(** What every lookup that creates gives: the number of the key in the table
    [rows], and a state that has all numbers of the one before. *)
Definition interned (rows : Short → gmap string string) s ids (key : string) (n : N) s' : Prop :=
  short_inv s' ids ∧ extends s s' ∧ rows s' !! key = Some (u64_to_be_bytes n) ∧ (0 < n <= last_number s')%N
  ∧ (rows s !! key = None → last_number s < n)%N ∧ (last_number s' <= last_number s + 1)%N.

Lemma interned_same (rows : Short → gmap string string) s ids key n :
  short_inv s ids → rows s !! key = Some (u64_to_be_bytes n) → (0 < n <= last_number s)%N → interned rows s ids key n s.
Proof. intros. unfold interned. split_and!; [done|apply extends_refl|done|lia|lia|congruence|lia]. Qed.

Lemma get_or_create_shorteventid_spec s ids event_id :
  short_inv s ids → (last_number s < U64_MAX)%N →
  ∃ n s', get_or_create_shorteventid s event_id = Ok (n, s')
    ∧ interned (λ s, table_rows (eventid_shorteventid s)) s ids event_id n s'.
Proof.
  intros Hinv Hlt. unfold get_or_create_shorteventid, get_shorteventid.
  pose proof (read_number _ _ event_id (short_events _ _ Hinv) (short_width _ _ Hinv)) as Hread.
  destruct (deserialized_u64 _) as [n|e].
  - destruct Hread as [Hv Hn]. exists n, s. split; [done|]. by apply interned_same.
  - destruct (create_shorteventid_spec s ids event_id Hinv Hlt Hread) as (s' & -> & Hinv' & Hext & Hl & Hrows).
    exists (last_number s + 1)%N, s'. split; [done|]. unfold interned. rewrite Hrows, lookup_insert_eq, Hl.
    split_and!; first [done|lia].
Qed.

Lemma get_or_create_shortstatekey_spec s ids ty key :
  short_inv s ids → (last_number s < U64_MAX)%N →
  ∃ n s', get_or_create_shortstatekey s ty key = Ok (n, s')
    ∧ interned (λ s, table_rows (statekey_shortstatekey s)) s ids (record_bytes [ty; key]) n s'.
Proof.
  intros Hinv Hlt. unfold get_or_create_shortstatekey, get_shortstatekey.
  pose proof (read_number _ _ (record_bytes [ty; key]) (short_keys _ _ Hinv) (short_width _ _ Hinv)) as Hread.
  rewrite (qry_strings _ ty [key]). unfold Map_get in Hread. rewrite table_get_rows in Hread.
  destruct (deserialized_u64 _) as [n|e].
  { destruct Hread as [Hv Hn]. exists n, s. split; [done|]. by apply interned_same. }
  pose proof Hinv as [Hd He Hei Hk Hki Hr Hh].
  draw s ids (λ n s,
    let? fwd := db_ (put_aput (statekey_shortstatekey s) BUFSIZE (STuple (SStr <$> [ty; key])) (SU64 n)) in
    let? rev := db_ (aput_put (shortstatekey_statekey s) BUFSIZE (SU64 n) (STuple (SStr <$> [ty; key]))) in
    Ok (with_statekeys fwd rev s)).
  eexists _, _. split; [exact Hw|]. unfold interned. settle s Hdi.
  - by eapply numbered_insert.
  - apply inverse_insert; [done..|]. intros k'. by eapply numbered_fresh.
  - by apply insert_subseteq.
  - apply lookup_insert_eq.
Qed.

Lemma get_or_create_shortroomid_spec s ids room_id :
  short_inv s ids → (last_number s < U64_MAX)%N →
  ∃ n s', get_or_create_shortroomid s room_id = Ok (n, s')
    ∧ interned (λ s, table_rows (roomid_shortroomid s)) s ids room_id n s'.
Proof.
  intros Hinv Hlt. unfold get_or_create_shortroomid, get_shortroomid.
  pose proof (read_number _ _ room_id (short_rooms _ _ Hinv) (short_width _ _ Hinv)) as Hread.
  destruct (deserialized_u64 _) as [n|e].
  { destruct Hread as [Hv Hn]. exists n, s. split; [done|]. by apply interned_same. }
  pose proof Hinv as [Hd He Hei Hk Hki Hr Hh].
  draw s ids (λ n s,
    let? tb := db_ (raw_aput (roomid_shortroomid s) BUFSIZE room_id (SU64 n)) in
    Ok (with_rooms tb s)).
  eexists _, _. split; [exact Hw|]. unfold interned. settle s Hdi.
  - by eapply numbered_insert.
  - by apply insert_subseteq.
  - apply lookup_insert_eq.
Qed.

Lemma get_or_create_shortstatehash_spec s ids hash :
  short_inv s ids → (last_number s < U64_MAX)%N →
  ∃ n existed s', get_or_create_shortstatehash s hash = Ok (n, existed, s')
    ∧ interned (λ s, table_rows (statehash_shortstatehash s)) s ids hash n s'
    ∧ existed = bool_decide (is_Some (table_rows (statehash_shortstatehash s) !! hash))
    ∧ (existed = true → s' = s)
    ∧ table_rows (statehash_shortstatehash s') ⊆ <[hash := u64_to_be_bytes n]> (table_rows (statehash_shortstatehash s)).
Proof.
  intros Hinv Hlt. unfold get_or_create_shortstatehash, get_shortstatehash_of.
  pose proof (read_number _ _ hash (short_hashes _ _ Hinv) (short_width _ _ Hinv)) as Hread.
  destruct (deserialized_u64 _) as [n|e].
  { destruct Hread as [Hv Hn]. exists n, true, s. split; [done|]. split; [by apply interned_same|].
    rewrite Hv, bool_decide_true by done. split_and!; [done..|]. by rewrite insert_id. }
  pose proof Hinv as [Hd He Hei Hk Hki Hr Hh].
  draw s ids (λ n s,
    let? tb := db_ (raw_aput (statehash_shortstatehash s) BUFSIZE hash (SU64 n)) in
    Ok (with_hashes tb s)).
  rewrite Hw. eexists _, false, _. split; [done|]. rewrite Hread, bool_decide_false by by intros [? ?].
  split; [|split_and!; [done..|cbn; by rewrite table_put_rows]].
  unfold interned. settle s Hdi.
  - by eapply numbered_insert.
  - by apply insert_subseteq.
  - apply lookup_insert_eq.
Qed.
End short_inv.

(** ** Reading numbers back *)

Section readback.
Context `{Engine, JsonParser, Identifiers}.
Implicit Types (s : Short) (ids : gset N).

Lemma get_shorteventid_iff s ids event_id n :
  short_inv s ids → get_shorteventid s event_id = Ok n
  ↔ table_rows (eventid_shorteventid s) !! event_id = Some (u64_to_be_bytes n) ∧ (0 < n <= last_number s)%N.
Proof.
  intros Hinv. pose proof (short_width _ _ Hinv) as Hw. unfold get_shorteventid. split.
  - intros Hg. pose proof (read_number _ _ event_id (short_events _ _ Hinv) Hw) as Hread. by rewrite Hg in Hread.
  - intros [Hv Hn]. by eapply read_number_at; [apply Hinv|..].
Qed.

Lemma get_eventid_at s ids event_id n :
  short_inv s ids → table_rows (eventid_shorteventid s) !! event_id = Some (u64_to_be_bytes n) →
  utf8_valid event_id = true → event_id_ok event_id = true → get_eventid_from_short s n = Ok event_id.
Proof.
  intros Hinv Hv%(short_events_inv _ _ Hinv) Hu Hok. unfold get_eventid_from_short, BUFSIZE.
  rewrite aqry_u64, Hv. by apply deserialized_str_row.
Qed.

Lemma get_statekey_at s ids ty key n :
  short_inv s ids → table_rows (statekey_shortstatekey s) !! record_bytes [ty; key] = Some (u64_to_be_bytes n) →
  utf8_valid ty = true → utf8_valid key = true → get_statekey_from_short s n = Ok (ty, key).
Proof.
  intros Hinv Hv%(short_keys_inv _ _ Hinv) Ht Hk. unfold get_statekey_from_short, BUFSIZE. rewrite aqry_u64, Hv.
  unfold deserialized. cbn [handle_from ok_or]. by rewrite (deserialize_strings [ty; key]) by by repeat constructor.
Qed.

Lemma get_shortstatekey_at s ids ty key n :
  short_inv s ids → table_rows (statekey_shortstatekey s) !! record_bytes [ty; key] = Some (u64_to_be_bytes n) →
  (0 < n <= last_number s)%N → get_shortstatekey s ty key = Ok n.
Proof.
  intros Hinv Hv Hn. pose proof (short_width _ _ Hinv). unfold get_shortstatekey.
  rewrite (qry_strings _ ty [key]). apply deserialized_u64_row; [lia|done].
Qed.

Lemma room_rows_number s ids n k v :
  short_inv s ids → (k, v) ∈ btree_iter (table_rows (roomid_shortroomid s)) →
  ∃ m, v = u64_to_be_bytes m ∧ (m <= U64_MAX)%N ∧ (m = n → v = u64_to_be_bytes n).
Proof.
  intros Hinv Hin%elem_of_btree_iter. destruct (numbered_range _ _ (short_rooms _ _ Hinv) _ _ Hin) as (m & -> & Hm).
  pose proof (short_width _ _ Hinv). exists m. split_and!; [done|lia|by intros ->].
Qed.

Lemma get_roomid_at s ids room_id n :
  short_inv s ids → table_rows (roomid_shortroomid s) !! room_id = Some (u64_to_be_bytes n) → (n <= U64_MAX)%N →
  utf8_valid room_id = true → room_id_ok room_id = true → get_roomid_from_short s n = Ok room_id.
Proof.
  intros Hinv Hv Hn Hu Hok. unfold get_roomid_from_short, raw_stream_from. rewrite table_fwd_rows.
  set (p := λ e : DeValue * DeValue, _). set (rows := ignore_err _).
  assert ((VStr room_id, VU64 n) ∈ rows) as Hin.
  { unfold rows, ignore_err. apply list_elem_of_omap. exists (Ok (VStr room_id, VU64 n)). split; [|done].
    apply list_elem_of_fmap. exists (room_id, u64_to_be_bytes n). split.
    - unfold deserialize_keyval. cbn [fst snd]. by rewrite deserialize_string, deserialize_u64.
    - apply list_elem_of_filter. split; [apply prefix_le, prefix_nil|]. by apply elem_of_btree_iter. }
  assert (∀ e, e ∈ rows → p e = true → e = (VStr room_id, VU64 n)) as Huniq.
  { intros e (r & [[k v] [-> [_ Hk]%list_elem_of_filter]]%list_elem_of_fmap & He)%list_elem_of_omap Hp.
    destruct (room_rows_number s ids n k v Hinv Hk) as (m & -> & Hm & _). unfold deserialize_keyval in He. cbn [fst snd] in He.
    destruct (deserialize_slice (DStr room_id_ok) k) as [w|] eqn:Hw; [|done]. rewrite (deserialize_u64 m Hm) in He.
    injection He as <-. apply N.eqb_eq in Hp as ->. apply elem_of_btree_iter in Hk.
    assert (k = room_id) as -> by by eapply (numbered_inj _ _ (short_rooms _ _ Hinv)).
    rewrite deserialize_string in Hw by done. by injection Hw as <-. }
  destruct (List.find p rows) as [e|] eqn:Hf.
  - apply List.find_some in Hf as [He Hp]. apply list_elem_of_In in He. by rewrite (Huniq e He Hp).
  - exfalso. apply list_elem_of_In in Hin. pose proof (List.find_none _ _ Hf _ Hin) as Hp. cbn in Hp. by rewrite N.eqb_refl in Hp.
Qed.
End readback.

■ Your instructions: Word for word, reproduce the lines of the listing from the first one through the line containing "Definition interned (rows", and no more.

■ Task result:
(** What every lookup that creates gives: the number of the key in the table
    [rows], and a state that has all numbers of the one before. *)
Definition interned (rows : Short → gmap string string) s ids (key : string) (n : N) s' : Prop :=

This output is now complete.